David was a shepherd, certainly a lonely occupation. He must have spent many months alone, looking after his father’s flocks and protecting them from wild animals. David even explained this to King Saul who had doubted his abilities:
“Your servant used to keep sheep for his father. And when there came a lion, or a bear, and took a lamb from the flock, I went after him and struck him and delivered it out of his mouth.” ! Samuel 17:34-35
I’m guessing David got very good with his sling during those months and years. Besides fighting wild animals, I can envision him setting a tin cup on a tree branch and practicing his slinging expertise day after day.

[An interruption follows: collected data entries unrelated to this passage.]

Lemma files_at_remove_ne p id s p' id' : (p, id) <> (p', id') -> files_at p' id' (remove_files p id s) = files_at p' id' s.
Proof.
  intros Hne. destruct p as [g|], p' as [g'|]; cbn; [|by destruct (dget g (st_groups s))|done|apply dget_dpop_ne; congruence].
  destruct (dget g (st_groups s)) as [l|] eqn:E; [|done]. cbn. destruct (decide (g = g')) as [->|Hg].
  - rewrite dget_dset_eq, E. apply dget_dpop_ne. congruence.
  - by rewrite dget_dset_ne.
Qed.

Lemma find_group_none id s : group_by_workspace = true -> dirs_wf s ->
  find_session_directory id s = None <-> forall g, exists_files (files_at (Some g) id s) = false.
Proof.
  intros Hgr (Hk & _ & _). unfold find_session_directory. rewrite Hgr. cbn [negb]. split.
  - destruct (List.find _ _) eqn:E; [done|]. intros _ g. cbn. destruct (dget g (st_groups s)) as [l|] eqn:Eg; [|done].
    apply dget_Some_in in Eg. by apply (List.find_none _ _ E (g, l)), list_elem_of_In.
  - intros Hall. destruct (List.find _ _) as [[g l]|] eqn:E; [|done]. apply List.find_some in E as [Hin He]. exfalso.
    specialize (Hall g). cbn in Hall. rewrite (dget_in_NoDup g l) in Hall by (done || by apply list_elem_of_In). cbn in He. congruence.
Qed.

Lemma find_group_some id s g : group_by_workspace = true -> dirs_wf s ->
  find_session_directory id s = Some g -> exists_files (files_at g id s) = true /\ exists k, g = Some k.
Proof.
  intros Hgr (Hk & _ & _). unfold find_session_directory. rewrite Hgr. cbn [negb].
  destruct (List.find _ _) as [[k l]|] eqn:E; [|done]. intros [= <-]. apply List.find_some in E as [Hin He]. split; [|by exists k].
  cbn. rewrite (dget_in_NoDup k l) by (done || by apply list_elem_of_In). done.
Qed.

(** A session that appears in one place is found there. *)
Lemma find_created id s s' p f : dirs_wf s -> dirs_wf s' -> find_session_directory id s = None -> only p id s s' ->
  (group_by_workspace = true <-> is_Some p) -> files_at p id s' = Some f -> is_Some (sf_journal f) ->
  find_session_directory id s' = Some p.
Proof.
  intros Hs Hs' Hnone Ho Hp Hf [b Hb]. destruct group_by_workspace eqn:Hgr.
  - destruct (proj1 Hp eq_refl) as [g ->].
    destruct (find_session_directory id s') as [q|] eqn:E.
    + destruct (find_group_some id s' q Hgr Hs' E) as [He [k ->]]. destruct (decide (k = g)) as [->|Hne]; [done|]. exfalso.
      rewrite Ho in He by congruence. by rewrite (proj1 (find_group_none id s Hgr Hs) Hnone k) in He.
    + exfalso. pose proof (proj1 (find_group_none id s' Hgr Hs') E g) as He. rewrite Hf in He. cbn in He. by rewrite Hb in He.
  - destruct p as [g|]; [by pose proof (proj2 Hp (mk_is_Some (Some g) g eq_refl))|]. unfold find_session_directory. rewrite Hgr. cbn in *. by rewrite Hf, Hb.
Qed.

(** *** The operations of a fork on the store *)

Definition local_op {A} (p : Place) (id : string) (c : M Store A) : Prop :=
  forall s0, preserves (fun s => only p id s0 s /\ (dirs_wf s0 -> dirs_wf s)) c.

Lemma local_put p id s0 s f : only p id s0 s /\ (dirs_wf s0 -> dirs_wf s) ->
  only p id s0 (put_files p id f s) /\ (dirs_wf s0 -> dirs_wf (put_files p id f s)).
Proof. intros [Ho Hw]. split; [eapply only_trans; [exact Ho|apply only_put]|]. intros Hs. by apply dirs_wf_put, Hw. Qed.

Lemma local_metadata p id m : local_op p id (write_session_metadata p id m).
Proof. intros s0. unfold write_session_metadata. preserve_steps. by apply local_put. Qed.

Lemma local_make p id : local_op p id (make_directory p id).
Proof. intros s0. unfold make_directory, read_files. preserve_steps; [by apply local_put|apply local_metadata]. Qed.

Lemma local_open p id : local_op p id (open_journal_file p id).
Proof. intros s0. unfold open_journal_file, read_files. preserve_steps; by apply local_put. Qed.

Lemma local_write p id es : local_op p id (write_journal_events p id es).
Proof. intros s0. unfold write_journal_events, read_files. preserve_steps; by apply local_put. Qed.

Lemma local_update p id es : local_op p id (update_session_metadata p id es).
Proof. intros s0. unfold update_session_metadata, read_files. preserve_steps. apply local_metadata. Qed.

Lemma local_bind {A B} p id (c : M Store A) (k : A -> M Store B) : local_op p id c -> (forall a, local_op p id (k a)) -> local_op p id (bind c k).
Proof. intros Hc Hk s0. apply preserves_bind; [apply Hc|intros a; apply Hk]. Qed.

(** The directory of a fork: in the workspace of its source. *)
Definition target_of (ws : option string) : Place := match ws with Some w => place_of w | None => None end.

Definition append_at (p : Place) (id : string) (es : list JournalEvent) : M Store unit :=
  make_directory p id ;;; open_journal_file p id ;;; write_journal_events p id es ;;; update_session_metadata p id es.

Lemma append_unlocked_at id es ws s :
  validate_session_id id = Ok tt -> (group_by_workspace = true <-> is_Some ws) ->
  append_events_unlocked id es ws s = append_at (target_of ws) id es s.
Proof.
  intros Hv Hws. unfold append_events_unlocked, bind, get, lift. destruct ws as [w|]; cbn [target_of].
  - by rewrite session_path_of.
  - destruct group_by_workspace eqn:Hg; [by destruct (proj1 Hws eq_refl)|].
    unfold workspace_for_unlocked, session_path. by rewrite Hg.
Qed.

Lemma local_append p id es : local_op p id (append_at p id es).
Proof.
  unfold append_at. apply local_bind; [apply local_make|intros _]. apply local_bind; [apply local_open|intros _].
  apply local_bind; [apply local_write|intros _; apply local_update].
Qed.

In contrast to the slow-moving, armor-burdened Goliath, David was quick and agile. His stone wouldn’t be effective against Goliath’s armor, but he had a target that would bring down his opponent: Goliath’s unprotected forehead. It only took one shot, and the giant was dead.
* * *
Developing skill is obviously important in any field. I recently read an article on this subject on the Personal Excellence website. A couple of sentences stood out to me.
“… people are often impressed by what others have accomplished without realizing what they went through to get there. We see their accolades and victories, and make gross assumptions about what it takes to succeed.”
I think this is especially true of writers. We all know how to string words together to make sentences, and we’ve read lots of good books. How hard can it be to write one of our own? But TKZ regulars know it is oh, so much more than that.
I was looking for some straightforward guidance about the development of skills when I stumbled on the site of the Morningside Graduate School of Biomedical Sciences that enumerated the necessary ingredients. Here are the basics they listed:
- Get training.
- Get feedback.
That looks pretty simple, but we know each one of those items is a world of its own.
So, TKZers: Do any of your books have a David vs. Goliath theme? How did your hero defeat the giant? (Or did he?)
How do you train for your writing?
How much time to you spend practicing? What kind of practice do you recommend?
How do you get feedback?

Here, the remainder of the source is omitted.